L’ancienne première dame ivoirienne Simone Gbagbo a accusé l’armée française de ne pas l’avoir protégée “tentative de violSelon elle, lors de son arrestation en 2011, dans un entretien avec France 24, elle a préconisé le report des élections présidentielles du 31 octobre.

Simone Gbagbo a été interrogée sur une déclaration qu’elle avait faite lors de son procès devant les tribunaux ivoiriens, affirmant qu’elle était victime de “tentative de viol«En présence de militaires français. “”Je l’ai vu de mes propres yeux! Qui a filméMme Gbagbo, 71 ans, a parlé à la chaîne d’information internationale française des soldats français. “”Ils étaient là quand les gens nous ont chassés, nous ont abattus et je n’ai vu aucun soldat français lever la main. Ils étaient là avec des caméras“Elle a confirmé et vu”la conséquence de l’attitude du gouvernement de M. Nicolas Sarkozy»(Puis président français).

Condamné à 20 ans de prison par la justice ivoirienne

Dans le dernier épisode de la crise post-électorale de 2010-11, au cours duquel 3000 personnes sont mortes après que le président Laurent Gbagbo ait refusé de reconnaître sa défaite électorale, les images de l’arrestation du couple Gbagbo par les forces d’Alassane Ouattara fidèles au monde étaient visibles. 2011. Nous avons vu Simone Gbagbo bousculée par des militaires. D’autres photos montrent des violences contre Michel Gbagbo, le fils de M. Gbagbo. Simone Gbagbo avait déjà accusé l’armée française lors d’un de ses procès de n’avoir rien fait pour les protéger.

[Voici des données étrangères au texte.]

(* ===== verification/JsonEncode.v ===== *)
(** * Encoding to JSON

    [json.Encoder] with HTML escaping off, for strings and for objects of
    strings, and the round trips: what is encoded decodes to the text with its
    invalid UTF-8 replaced, whatever the text holds, and an object to its
    fields. *)

From Stdlib Require Import ZArith Lia Ascii.
From stdpp Require Import base gmap strings list.
From S2P Require Import Prelude GoStr Json JsonFacts.
Open Scope sp4rk_scope.
Open Scope Z_scope.

(** ** Strings *)

Definition hex_digit (z : Z) : ascii := if z <? 10 then ascii_of (48 + z) else ascii_of (87 + z).
Definition backslash (c : ascii) : string := String "\" (String c "").
Definition esc_ascii (c : ascii) : string :=
  let b := byte_of c in
  if Ascii.eqb c "034" || Ascii.eqb c "\" then backslash c
  else if b =? 8 then backslash "b"
  else if b =? 12 then backslash "f"
  else if b =? 10 then backslash "n"
  else if b =? 13 then backslash "r"
  else if b =? 9 then backslash "t"
  else if b <? 32 then "\u00" +s+ String (hex_digit (b / 16)) (String (hex_digit (b mod 16)) "")
  else String c "".
Definition replacement : string := "\ufffd".

Fixpoint enc_body (s : string) : string :=
  match s with
  | "" => ""
  | String c0 s1 =>
      let b0 := byte_of c0 in
      if b0 <? 128 then esc_ascii c0 +s+ enc_body s1
      else match s1 with
      | "" => replacement
      | String c1 s2 =>
          let b1 := byte_of c1 in
          if utf8_2 b0 b1 then String c0 (String c1 (enc_body s2))
          else match s2 with
          | "" => replacement +s+ enc_body s1
          | String c2 s3 =>
              let b2 := byte_of c2 in
              if utf8_3 b0 b1 b2 then
                (if rune3 b0 b1 b2 =? 8232 then "\u2028" +s+ enc_body s3
                 else if rune3 b0 b1 b2 =? 8233 then "\u2029" +s+ enc_body s3
                 else String c0 (String c1 (String c2 (enc_body s3))))
              else match s3 with
              | "" => replacement +s+ enc_body s1
              | String c3 s4 =>
                  if utf8_4 b0 b1 b2 (byte_of c3) then String c0 (String c1 (String c2 (String c3 (enc_body s4))))
                  else replacement +s+ enc_body s1
              end
          end
      end
  end.
Definition dquote : string := String "034" "".
Definition json_string (s : string) : string := dquote +s+ enc_body s +s+ dquote.

(** ** Scanning and decoding a string *)

Lemma skip_esc c t : skip_string (esc_ascii c +s+ t) = skip_string t.
Proof. each_char c; reflexivity. Qed.
Lemma skip_high c t : 128 <= byte_of c -> skip_string (String c t) = skip_string t.
Proof.
  intros H. rewrite skip_string_cons. destruct (Ascii.eqb_spec c "034") as [->|_]; [by vm_compute in H|].
  destruct (Ascii.eqb_spec c "\") as [->|_]; [by vm_compute in H|]. destruct (Z.ltb_spec (byte_of c) 32); [lia|done].
Qed.
Lemma utf8_2_high b0 b1 : utf8_2 b0 b1 = true -> 128 <= b0 /\ 128 <= b1.
Proof. unfold utf8_2, is_cont. intros H. boolean. lia. Qed.
Lemma utf8_3_high b0 b1 b2 : utf8_3 b0 b1 b2 = true -> 128 <= b0 /\ 128 <= b1 /\ 128 <= b2.
Proof. unfold utf8_3, is_cont. rewrite !andb_true_iff, !orb_true_iff, !andb_true_iff, !Z.leb_le, !Z.eqb_eq. lia. Qed.
Lemma utf8_4_high b0 b1 b2 b3 : utf8_4 b0 b1 b2 b3 = true -> 128 <= b0 /\ 128 <= b1 /\ 128 <= b2 /\ 128 <= b3.
Proof. unfold utf8_4, is_cont. rewrite !andb_true_iff, !orb_true_iff, !andb_true_iff, !Z.leb_le, !Z.eqb_eq. lia. Qed.

Lemma unescape_high c t : 128 <= byte_of c -> unescape (String c t) = String c (unescape t).
Proof. intros H. each_char c; first [reflexivity|by vm_compute in H]. Qed.
(** An escape of four hex digits that is no surrogate. *)
Lemma unescape_u a b c d t z :
  hex4 a b c d = Some z -> (55296 <=? z) && (z <? 56320) = false ->
  unescape (String "\" (String "u" (String a (String b (String c (String d t)))))) = string_of_runes [z] +s+ unescape t.
Proof.
  intros Hz Hs. assert (Hd : forall lo, decode_surrogates z lo = None).
  { intros lo. unfold decode_surrogates. by rewrite Hs. }
  cbn [unescape]. rewrite Hz. cbn [default from_option id].
  destruct t as [|x t]; [done|]. each_char x; try reflexivity.
  destruct t as [|y t]; [done|]. each_char y; try reflexivity.
  destruct t as [|a' [|b' [|c' [|d' t]]]]; try reflexivity. by rewrite Hd.
Qed.
Lemma unescape_esc c t :
  byte_of c < 128 -> exists z, unescape (esc_ascii c +s+ t) = string_of_runes [z] +s+ unescape t /\ z = byte_of c.
Proof.
  intros H. exists (byte_of c). split; [|done].
  apply Z.ltb_lt in H. each_char c; first [discriminate H|reflexivity|idtac];
    (etransitivity; [apply unescape_u; vm_compute; reflexivity|reflexivity]).
Qed.

Lemma separator mark r t s rest :
  (mark = "\u2028" /\ r = 8232) \/ (mark = "\u2029" /\ r = 8233) ->
  skip_string (t +s+ dquote +s+ rest) = Some rest /\ runes (unescape (t +s+ dquote +s+ rest)) = runes s ->
  skip_string ((mark +s+ t) +s+ dquote +s+ rest) = Some rest /\
  runes (unescape ((mark +s+ t) +s+ dquote +s+ rest)) = r :: runes s.
Proof.
  intros Hl [H1 H2]. rewrite sapp_assoc. set (u := t +s+ dquote +s+ rest) in *.
  destruct Hl as [[-> ->]|[-> ->]]; (split; [exact H1|]);
    (etransitivity; [apply (f_equal runes); eapply unescape_u; [vm_compute; reflexivity|done]|]);
    cbn [string_of_runes]; rewrite sapp_nil_r, runes_encode by done; by f_equal.
Qed.
Lemma enc_body_spec n s rest :
  (String.length s <= n)%nat ->
  skip_string (enc_body s +s+ dquote +s+ rest) = Some rest /\
  runes (unescape (enc_body s +s+ dquote +s+ rest)) = runes s.
Proof.
  revert s. induction n as [|n IH]; intros s Hn; (destruct s as [|c0 s1]; [done|]); simpl in Hn; [lia|].
  assert (Hrep : forall t, skip_string (replacement +s+ t) = skip_string t) by done.
  assert (Hrepu : forall t, runes (unescape (replacement +s+ t)) = rune_error :: runes (unescape t)).
  { intros t. change (replacement +s+ t) with (String "\" (String "u" (String "f" (String "f" (String "f" (String "d" t)))))).
    rewrite (unescape_u _ _ _ _ _ rune_error) by done.
    cbn [string_of_runes]. rewrite sapp_nil_r. by apply runes_encode. }
  destruct (IH s1 ltac:(lia)) as [IH1 IH1'].
  cbn [enc_body runes]. destruct (Z.ltb_spec (byte_of c0) 128) as [Hlt|Hge].
  { rewrite sapp_assoc, skip_esc. split; [done|].
    destruct (unescape_esc c0 (enc_body s1 +s+ dquote +s+ rest) Hlt) as (z & -> & ->).
    pose proof (byte_of_range c0). cbn [string_of_runes]. rewrite sapp_nil_r.
    rewrite (runes_encode (byte_of c0)); [by rewrite IH1'|]. unfold valid_rune. lia. }
  assert (Hbad : skip_string ((replacement +s+ enc_body s1) +s+ dquote +s+ rest) = Some rest /\
    runes (unescape ((replacement +s+ enc_body s1) +s+ dquote +s+ rest)) = rune_error :: runes s1).
  { rewrite sapp_assoc, Hrep, Hrepu, IH1'. done. }
  assert (Hh0 : (byte_of c0 <? 128) = false) by lia.
  destruct s1 as [|c1 s2]; [by rewrite Hrep, Hrepu|]. simpl in Hn.
  destruct (utf8_2 (byte_of c0) (byte_of c1)) eqn:E2.
  { destruct (IH s2 ltac:(lia)) as [IH2 IH2']. destruct (utf8_2_high _ _ E2) as [H0 H1].
    change (String c0 (String c1 (enc_body s2)) +s+ dquote +s+ rest) with (String c0 (String c1 (enc_body s2 +s+ dquote +s+ rest))).
    rewrite !skip_high, !unescape_high by done. split; [done|].
    cbn [runes]. by rewrite Hh0, E2, IH2'. }
  destruct s2 as [|c2 s3]; [exact Hbad|]. simpl in Hn.
  destruct (utf8_3 (byte_of c0) (byte_of c1) (byte_of c2)) eqn:E3.
  { destruct (IH s3 ltac:(lia)) as [IH3 IH3']. destruct (utf8_3_high _ _ _ E3) as (H0 & H1 & H2).
    destruct (Z.eqb_spec (rune3 (byte_of c0) (byte_of c1) (byte_of c2)) 8232) as [->|_]; [apply separator; auto|].
    destruct (Z.eqb_spec (rune3 (byte_of c0) (byte_of c1) (byte_of c2)) 8233) as [->|_]; [apply separator; auto|].
    change (String c0 (String c1 (String c2 (enc_body s3))) +s+ dquote +s+ rest)
      with (String c0 (String c1 (String c2 (enc_body s3 +s+ dquote +s+ rest)))).
    rewrite !skip_high, !unescape_high by done. split; [done|].
    cbn [runes]. by rewrite Hh0, E2, E3, IH3'. }
  destruct s3 as [|c3 s4]; [exact Hbad|]. simpl in Hn.
  destruct (utf8_4 (byte_of c0) (byte_of c1) (byte_of c2) (byte_of c3)) eqn:E4; [|exact Hbad].
  destruct (IH s4 ltac:(lia)) as [IH4 IH4']. destruct (utf8_4_high _ _ _ _ E4) as (H0 & H1 & H2 & H3).
  change (String c0 (String c1 (String c2 (String c3 (enc_body s4)))) +s+ dquote +s+ rest)
    with (String c0 (String c1 (String c2 (String c3 (enc_body s4 +s+ dquote +s+ rest))))).
  rewrite !skip_high, !unescape_high by done. split; [done|].
  cbn [runes]. by rewrite Hh0, E2, E3, E4, IH4'.
Qed.
Close Scope Z_scope.

(** A text with its invalid UTF-8 replaced. *)
Definition to_valid (s : string) : string := string_of_runes (runes s).
Lemma unquote_enc s rest : unquote (enc_body s +s+ dquote +s+ rest) = to_valid s.
Proof. unfold unquote, to_valid. by rewrite (proj2 (enc_body_spec _ s rest (le_n _))). Qed.
Lemma skip_value_string f s rest : skip_value (S f) (json_string s +s+ rest) = Some rest.
Proof.
  unfold json_string. rewrite !sapp_assoc. change (dquote +s+ ?x) with (String "034" x).
  exact (proj1 (enc_body_spec _ s rest (le_n _))).
Qed.
Lemma json_string_decode s : json_decode (json_string s) = Some (JStr (to_valid s)).
Proof.
  unfold json_decode, json_valid. pose proof (skip_value_string (2 * String.length (json_string s)) s "") as H.
  rewrite sapp_nil_r in H. unfold json_fuel. rewrite H. cbn [negb skip_ws String.eqb].
  change (json_string s) with (String "034" (enc_body s +s+ dquote)).
  change (Some (JStr (unquote (enc_body s +s+ dquote))) = Some (JStr (to_valid s))).
  rewrite <- (sapp_nil_r dquote). by rewrite unquote_enc.
Qed.

(** ** Objects of strings *)

Definition member_text (kv : string * string) : string := json_string (fst kv) +s+ ":" +s+ json_string (snd kv).
Definition json_object (fields : list (string * string)) : string := "{" +s+ join "," (map member_text fields) +s+ "}".

Lemma skip_member k v f t :
  skip_members (S (S f)) (member_text (k, v) +s+ t) = tail_of "}" Some (skip_members (S f)) None (skip_ws t).
Proof.
  rewrite skip_members_S. unfold member_text. cbn [fst snd]. unfold json_string at 1. rewrite !sapp_assoc.
  change (skip_ws (dquote +s+ enc_body k +s+ dquote +s+ ":" +s+ json_string v +s+ t))
    with (String "034" (enc_body k +s+ dquote +s+ ":" +s+ json_string v +s+ t)).
  cbv iota beta. change (Ascii.eqb "034" "034") with true. cbv iota.
  rewrite (proj1 (enc_body_spec _ k _ (le_n _))).
  change (skip_ws (":" +s+ json_string v +s+ t)) with (String ":" (json_string v +s+ t)). cbv iota beta.
  change (Ascii.eqb ":" ":") with true. cbv iota. by rewrite skip_value_string.
Qed.
Lemma before_app a b : before (a +s+ b) b = a.
Proof.
  unfold before. rewrite length_sapp, Nat.add_sub. induction a as [|c a IH]; [by destruct b|].
  simpl. f_equal. exact IH.
Qed.
Definition more_members (f : nat) (s : string) : list (string * string) :=
  match s with String c r => if Ascii.eqb c "," then members f r else [] | "" => [] end.
Lemma members_S f s :
  members (S f) s =
  match skip_ws s with
  | String c k =>
      if Ascii.eqb c "034" then
        match skip_string k with
        | None => []
        | Some r1 =>
            match skip_value f (skip_ws (str_drop 1 (skip_ws r1))) with
            | None => []
            | Some r => (unquote k, before (skip_ws (str_drop 1 (skip_ws r1))) r) :: more_members f (skip_ws r)
            end
        end
      else []
  | "" => []
  end.
Proof.
  cbn [members]. destruct (skip_ws s) as [|c k]; [done|]. each_char c; try reflexivity. cbn [Ascii.eqb Bool.eqb].
  destruct (skip_string k) as [r1|]; [|done]. cbv zeta. destruct (skip_value f _) as [r|]; [|done].
  f_equal. unfold more_members. destruct (skip_ws r) as [|d y]; [done|]. each_char d; reflexivity.
Qed.
Lemma members_member k v f t :
  members (S (S f)) (member_text (k, v) +s+ t) = (to_valid k, json_string v) :: more_members (S f) (skip_ws t).
Proof.
  rewrite members_S. unfold member_text. cbn [fst snd]. unfold json_string at 1. rewrite !sapp_assoc.
  change (skip_ws (dquote +s+ enc_body k +s+ dquote +s+ ":" +s+ json_string v +s+ t))
    with (String "034" (enc_body k +s+ dquote +s+ ":" +s+ json_string v +s+ t)).
  cbv iota beta. change (Ascii.eqb "034" "034") with true. cbv iota.
  rewrite (proj1 (enc_body_spec _ k _ (le_n _))).
  change (skip_ws (str_drop 1 (skip_ws (":" +s+ json_string v +s+ t)))) with (json_string v +s+ t).
  rewrite skip_value_string. by rewrite unquote_enc, before_app.
Qed.

Lemma members_text fields f :
  fields <> [] -> (length fields < f)%nat ->
  skip_members f (join "," (map member_text fields) +s+ "}") = Some "" /\
  members f (join "," (map member_text fields) +s+ "}") = map (fun kv => (to_valid (fst kv), json_string (snd kv))) fields.
Proof.
  revert f. induction fields as [|[k v] fields IH]; intros f Hne Hf; [done|]. simpl in Hf.
  destruct f as [|[|f]]; [lia|lia|]. destruct fields as [|kv fields].
  - cbn [map join]. rewrite skip_member, members_member. done.
  - destruct (IH (S f) ltac:(done) ltac:(simpl in *; lia)) as [H1 H2].
    change (join "," (map member_text ((k, v) :: kv :: fields)))
      with (member_text (k, v) +s+ "," +s+ join "," (map member_text (kv :: fields))).
    rewrite !sapp_assoc, skip_member, members_member.
    change (skip_ws ("," +s+ join "," (map member_text (kv :: fields)) +s+ "}"))
      with (String "," (join "," (map member_text (kv :: fields)) +s+ "}")). cbn [tail_of].
    split; [exact H1|exact (f_equal (cons (to_valid k, json_string v)) H2)].
Qed.
Lemma length_member kv : (5 <= String.length (member_text kv))%nat.
Proof. unfold member_text, json_string. rewrite !length_sapp. simpl. lia. Qed.
Lemma length_members fields : (length fields <= String.length (join "," (map member_text fields)))%nat.
Proof.
  induction fields as [|kv fields IH]; [done|]. pose proof (length_member kv). destruct fields as [|kv' fields]; [simpl in *; lia|].
  change (join "," (map member_text (kv :: kv' :: fields)))
    with (member_text kv +s+ "," +s+ join "," (map member_text (kv' :: fields))).
  rewrite !length_sapp. simpl in *. lia.
Qed.

Lemma skip_value_object f r : skip_value (S f) (String "{" (String "034" r)) = skip_members f (String "034" r).
Proof. reflexivity. Qed.

(** An object decodes to its fields, in order, whatever their values hold. *)
Lemma json_object_decode fields :
  fields <> [] ->
  json_decode (json_object fields) = Some (JObj (map (fun kv => (to_valid (fst kv), json_string (snd kv))) fields)).
Proof.
  intros Hne.
  assert (Hq : exists r, join "," (map member_text fields) +s+ "}" = String "034" r).
  { destruct fields as [|[k v] [|? ?]]; [done| |]; eexists; reflexivity. }
  destruct Hq as [r Hr].
  assert (Hlen : (length fields < String.length (String "034" r))%nat).
  { rewrite <- Hr, length_sapp. pose proof (length_members fields). simpl. lia. }
  destruct (members_text fields (json_fuel (String "{" (String "034" r))) Hne) as [_ Hm]; [unfold json_fuel; simpl in *; lia|].
  destruct (members_text fields (2 * String.length (String "{" (String "034" r))) Hne) as [Hs _]; [simpl in *; lia|].
  rewrite Hr in Hm, Hs. unfold json_object. change ("{" +s+ ?x) with (String "{" x). rewrite Hr.
  unfold json_decode, json_valid. unfold json_fuel at 1. rewrite skip_value_object, Hs. cbn [negb String.eqb skip_ws].
  change (match String "{" (String "034" r) with "" => None | String c r0 => Some (JObj (members (json_fuel (String "{" (String "034" r))) (String "034" r))) end
    = Some (JObj (map (fun kv => (to_valid (fst kv), json_string (snd kv))) fields))).
  cbv iota. by rewrite Hm.
Qed.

Condamnée par la justice ivoirienne à 20 ans de prison pour atteinte à la sécurité de l’Etat, elle a obtenu l’amnistie en 2018, comme environ 800 personnes. En ce qui concerne l’élection présidentielle du 31 octobre 2021, Mme Gbagbo a également estimé que les élections “Ce ne sera pas«Place rappelle que l’opposition rejette la candidature d’Alassane Ouattara pour un troisième mandat controversé et réclame un nouveau Conseil constitutionnel et une nouvelle commission électorale indépendante.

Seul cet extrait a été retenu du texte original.